For exercise, walking, strength training, neuromuscular training, and water-based exercise all have evidence behind them, and no single type is considered superior. The key is consistency. Regular exercise strengthens the muscles around the knee, reduces stiffness, and can decrease pain over time, even though it might seem counterintuitive to exercise a painful joint. Tai chi also has strong evidence for improving knee osteoarthritis symptoms.
A tibiofemoral knee brace is strongly recommended when knee osteoarthritis significantly affects your ability to walk, causes instability, or produces substantial pain. Braces work by redistributing load across the joint, taking pressure off the most damaged compartment. A cane used in the opposite hand can serve a similar purpose by offloading the joint during walking.
Medications and Injections
Topical anti-inflammatory gels applied directly to the knee are a strongly recommended option. They deliver pain relief to the joint with much less systemic exposure than pills, making them a good starting point. Oral anti-inflammatory medications are also strongly recommended but come with more potential side effects, particularly for the stomach and cardiovascular system, so they’re typically used at the lowest effective dose.

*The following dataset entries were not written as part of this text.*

(** * fvhyper: the explicit time-integration engine

    A shallow embedding of [fvhyper/src/explicit.cpp] (and of the Michalak
    limiter of [examples/forwardStep/main.cpp]) together with the properties
    of the engine that the specification states.

    The C++ code computes on [double].  The embedding is written once, over
    an interface [Arith] of the operations the code uses, and is read at two
    instances:
    - [binary64]: IEEE 754 double precision, round to nearest even, as
      specified by the standard library's [SpecFloat] (this is the program
      as it runs);
    - [exact]: the real numbers (the program as the numerical method
      intends it, without rounding).
    A statement proved for every instance of [Arith] holds in particular
    for the program on doubles. *)

From Stdlib Require Import ZArith NArith QArith Reals Lia Lra Psatz.
From Stdlib Require Import Floats.SpecFloat.
From stdpp Require Import base list.

(** ** Arithmetic on [double] *)

Class Arith (D : Type) := {
  lit : Q -> D;            (* a decimal literal of the source text *)
  dadd : D -> D -> D;
  dsub : D -> D -> D;
  dmul : D -> D -> D;
  ddiv : D -> D -> D;
  dsqrt : D -> D;
  dlt : D -> D -> bool;    (* x < y *)
  dle : D -> D -> bool     (* x <= y *)
}.

Declare Scope D_scope.
Delimit Scope D_scope with D.
Infix "+" := dadd : D_scope.
Infix "-" := dsub : D_scope.
Infix "*" := dmul : D_scope.
Infix "/" := ddiv : D_scope.
Infix "<?" := dlt : D_scope.
Infix "<=?" := dle : D_scope.
Notation "x >? y" := (dlt y x) (only parsing) : D_scope.
Notation "x >=? y" := (dle y x) (only parsing) : D_scope.

Section Literals.
Context {D : Type} `{Arith D}.

Definition zero : D := lit 0.
Definition one : D := lit 1.

(** [std::min(a, b)] is [(b < a) ? b : a]; [std::max(a, b)] is
    [(a < b) ? b : a]. *)
Definition std_min (a b : D) : D := if (b <? a)%D then b else a.
Definition std_max (a b : D) : D := if (a <? b)%D then b else a.
End Literals.

#[export] Instance arith_inhabited {D : Type} `{Arith D} : Inhabited D :=
  populate zero.

(** *** The instance of IEEE 754 binary64 *)

Module B64.
Definition prec : Z := 53.
Definition emax : Z := 1024.

Definition of_Z (z : Z) : spec_float := binary_normalize prec emax z 0 false.

(** A decimal literal [n/d] is the correctly rounded quotient of two
    integers; every literal of the source has [n] and [d] exactly
    representable, so this is the double the compiler produces. *)
Definition of_Q (q : Q) : spec_float :=
  SFdiv prec emax (of_Z (Qnum q)) (of_Z (Zpos (Qden q))).

Definition is_nan (x : spec_float) : bool :=
  match x with S754_nan => true | _ => false end.


End B64.

#[export] Instance binary64 : Arith spec_float := {|
  lit := B64.of_Q;
  dadd := SFadd B64.prec B64.emax;
  dsub := SFsub B64.prec B64.emax;
  dmul := SFmul B64.prec B64.emax;
  ddiv := SFdiv B64.prec B64.emax;
  dsqrt := SFsqrt B64.prec B64.emax;
  dlt := SFltb;
  dle := SFleb
|}.

(** *** The instance of exact real arithmetic *)

Module Exact.
Definition ltb (x y : R) : bool := if Rlt_dec x y then true else false.
Definition leb (x y : R) : bool := if Rle_dec x y then true else false.
End Exact.

#[export] Instance exact : Arith R := {|
  lit := Q2R;
  dadd := Rplus;
  dsub := Rminus;
  dmul := Rmult;
  ddiv := Rdiv;
  dsqrt := sqrt;
  dlt := Exact.ltb;
  dle := Exact.leb
|}.

(** ** Flat fields and indices

    A per-cell field is a [std::vector<double>] of length [vars * Ncells],
    indexed [vars*cell + k].  The index is computed in [unsigned int]
    (32 bits), so it wraps around. *)

Definition uint_max : N := 2 ^ 32.

Definition idx (vars i k : nat) : nat :=
  N.to_nat ((N.of_nat vars * N.of_nat i + N.of_nat k) mod uint_max).

(** [for (uint i = lo; i < hi; ++i) body] *)
Definition for_loop {S : Type} (lo hi : nat) (body : nat -> S -> S) (s : S) : S :=
  fold_left (fun acc i => body i acc) (seq lo (hi - lo)) s.

(** ** The mesh

    [mesh.h] is not part of the sources at hand; the record has the members
    that [explicit.cpp] reads, with the types its uses imply.  Row [e] of
    the matrix [edgesCells] is the pair [(edgesCells(e,0), edgesCells(e,1))];
    [edgesNodes_cols] is [edgesNodes.cols()].  A vector read out of range
    is undefined behaviour in C++: here it yields the default of the type
    and a write out of range does nothing, and the theorems assume the sizes
    under which no such access occurs. *)

Section Mesh.
Context {D : Type}.

(** A boundary kernel, a C function of [(double* b, double* q, double* n)]:
    from the ghost state [b] as it is, the owned state [q] and the normal
    [n] to the ghost state it leaves in [b]. *)
Definition bound_kernel : Type := list D -> list D -> D * D -> list D.

Record comm : Type := {
  out_rank : nat;
  snd_indices : list nat;
  rec_indices : list nat;
  snd_q : list D;
  rec_q : list D
}.

Record mesh : Type := {
  nRealCells : nat;
  cellsAreas : list D;
  cellsCentersX : list D;
  cellsCentersY : list D;
  cellsIsGhost : list bool;
  edgesNodes_cols : nat;
  edgesCells : list (nat * nat);
  edgesLengths : list D;
  edgesNormalsX : list D;
  edgesNormalsY : list D;
  edgesCentersX : list D;
  edgesCentersY : list D;
  boundaryEdges : list nat;
  boundaryFuncs : list bound_kernel;
  comms : list comm
}.

Definition set_comms (m : mesh) (cs : list comm) : mesh :=
  {| nRealCells := nRealCells m; cellsAreas := cellsAreas m;
     cellsCentersX := cellsCentersX m; cellsCentersY := cellsCentersY m;
     cellsIsGhost := cellsIsGhost m; edgesNodes_cols := edgesNodes_cols m;
     edgesCells := edgesCells m; edgesLengths := edgesLengths m;
     edgesNormalsX := edgesNormalsX m; edgesNormalsY := edgesNormalsY m;
     edgesCentersX := edgesCentersX m; edgesCentersY := edgesCentersY m;
     boundaryEdges := boundaryEdges m; boundaryFuncs := boundaryFuncs m;
     comms := cs |}.

(** [ncells m] is [m.cellsAreas.size()], the number of cells. *)
Definition ncells (m : mesh) : nat := length (cellsAreas m).

(** The cells that carry a flux balance: owned and not flagged ghost. *)
Definition owned (m : mesh) (c : nat) : bool :=
  bool_decide (c < nRealCells m) && negb (cellsIsGhost m !!! c).

(** A closed domain: every edge joins two owned cells. *)
Definition closed_domain (m : mesh) : Prop :=
  forall e, e < edgesNodes_cols m ->
    owned m (fst (edgesCells m !!! e)) = true
    /\ owned m (snd (edgesCells m !!! e)) = true.
End Mesh.

Arguments comm D : clear implicits.
Arguments mesh D : clear implicits.
Arguments bound_kernel D : clear implicits.

(** ** The numerical kernels of [explicit.cpp] *)

Section Kernels.
Context {D : Type} `{Arith D}.
Variable vars : nat.

Abbreviation field := (list D).
Notation "v .[ i , k ]" := (v !!! idx vars i k)
  (at level 1, i at level 50, k at level 50, format "v .[ i ,  k ]").

(** [&q[vars*i]]: the [vars] values of cell [i]. *)
Definition cell_state (v : field) (i : nat) : list D :=
  take vars (drop (idx vars i 0) v).

(** Writing [vars] values [b[0..vars-1]] at [&q[vars*i]]. *)
Definition write_cell (v : field) (i : nat) (b : list D) : field :=
  for_loop 0 vars (fun k v => <[idx vars i 0 + k := b !!! k]> v) v.

(** *** [calc_gradients] (lines 21-70) *)

Definition calc_gradients (gx gy q : field) (m : mesh D) : field * field :=
  (* reset gradients to be null *)
  let g := for_loop 0 (length gx)
    (fun i '(gx, gy) => (<[i := zero]> gx, <[i := zero]> gy)) (gx, gy) in
  (* update gradients using green gauss cell based *)
  let g := for_loop 0 (edgesNodes_cols m) (fun e g =>
    let '(i, j) := edgesCells m !!! e in
    let nx := edgesNormalsX m !!! e in
    let ny := edgesNormalsY m !!! e in
    let le := edgesLengths m !!! e in
    if decide (i = j) then g else
      let f k := ((q.[i, k] + q.[j, k]) * lit 0.5 * le)%D in
      for_loop 0 vars (fun k '(gx, gy) =>
        let gx := <[idx vars i k := (gx.[i, k] + f k * nx)%D]> gx in
        let gy := <[idx vars i k := (gy.[i, k] + f k * ny)%D]> gy in
        let gx := <[idx vars j k := (gx.[j, k] - f k * nx)%D]> gx in
        let gy := <[idx vars j k := (gy.[j, k] - f k * ny)%D]> gy in
        (gx, gy)) g) g in
  (* normalize by cell areas *)
  let g := for_loop 0 (nRealCells m) (fun i g =>
    let invA := (one / (cellsAreas m !!! i))%D in
    for_loop 0 vars (fun k '(gx, gy) =>
      (<[idx vars i k := (gx.[i, k] * invA)%D]> gx,
       <[idx vars i k := (gy.[i, k] * invA)%D]> gy)) g) g in
  (* set boundary gradients to zero *)
  for_loop (nRealCells m) (ncells m) (fun i g =>
    for_loop 0 vars (fun k '(gx, gy) =>
      (<[idx vars i k := zero]> gx, <[idx vars i k := zero]> gy)) g) g.

(** *** [calc_limiters] (lines 73-155) *)

Section Limiters.
Variable limiter_func : D -> D.

Definition tol : D := lit (1 # 1000000000000000).

(** The body of the innermost loop (lines 120-150): the limiter of cell
    [id] and variable [k] seen from edge [e]. *)
Definition edge_limiter (q gx gy qmin qmax : field) (m : mesh D)
    (e id k : nat) : D :=
  let dx := (edgesCentersX m !!! e - cellsCentersX m !!! id)%D in
  let dy := (edgesCentersY m !!! e - cellsCentersY m !!! id)%D in
  let area := cellsAreas m !!! id in
  let dqg := (gx.[id, k] * dx + gy.[id, k] * dy)%D in
  let delta_max := (qmax.[id, k] - q.[id, k])%D in
  let delta_min := (qmin.[id, k] - q.[id, k])%D in
  let Ka := (lit 1 * dsqrt area)%D in
  let K3a := (Ka * Ka * Ka)%D in
  let dMaxMin2 := ((delta_max - delta_min) * (delta_max - delta_min))%D in
  let sig :=
    if (dMaxMin2 <=? K3a)%D then lit 1
    else if (dMaxMin2 <? lit 2 * K3a)%D then
      let y := (dMaxMin2 / K3a - lit 1)%D in
      (lit 2 * y * y * y - lit 3 * y * y + lit 1)%D
    else lit 0 in
  let lim :=
    if (dqg >? tol)%D then limiter_func (delta_max / dqg)%D
    else if (dqg <? lit 0 - tol)%D then limiter_func (delta_min / dqg)%D
    else lit 1 in
  (sig + (lit 1 - sig) * lim)%D.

Corticosteroid injections directly into the knee joint can provide meaningful pain relief, especially during flare-ups. The effect tends to be strongest in the first month, then gradually fades. Hyaluronic acid injections (sometimes called viscosupplementation) take longer to kick in but may offer more sustained relief, with moderate effects still present at six months in some studies. The trade-off is that corticosteroid injections work faster for acute pain, while hyaluronic acid may be a better fit when you’re looking for longer-lasting improvement.
When Joint Replacement Becomes an Option
Total knee replacement is considered when pain is severe or refractory, daily function is significantly impaired, X-rays show advanced joint damage (generally Grade 3 or higher), and non-surgical treatments have been adequately tried without enough relief. There’s no single pain score or test result that triggers the decision. Guidelines from organizations across multiple countries consistently point to the same combination: persistent pain, meaningful disability, radiographic evidence of osteoarthritis, and failure of conservative measures.
Progressive deformity or joint instability can also be reasons for surgery, even when pain isn’t the dominant complaint. The surgery replaces the damaged bone surfaces with metal and plastic components. Most people experience substantial pain relief and improved mobility, though recovery involves several months of physical therapy and gradual return to full activity. The artificial joint typically lasts 15 to 20 years or longer, which is why surgeons and patients sometimes weigh the timing carefully, particularly for people under 60.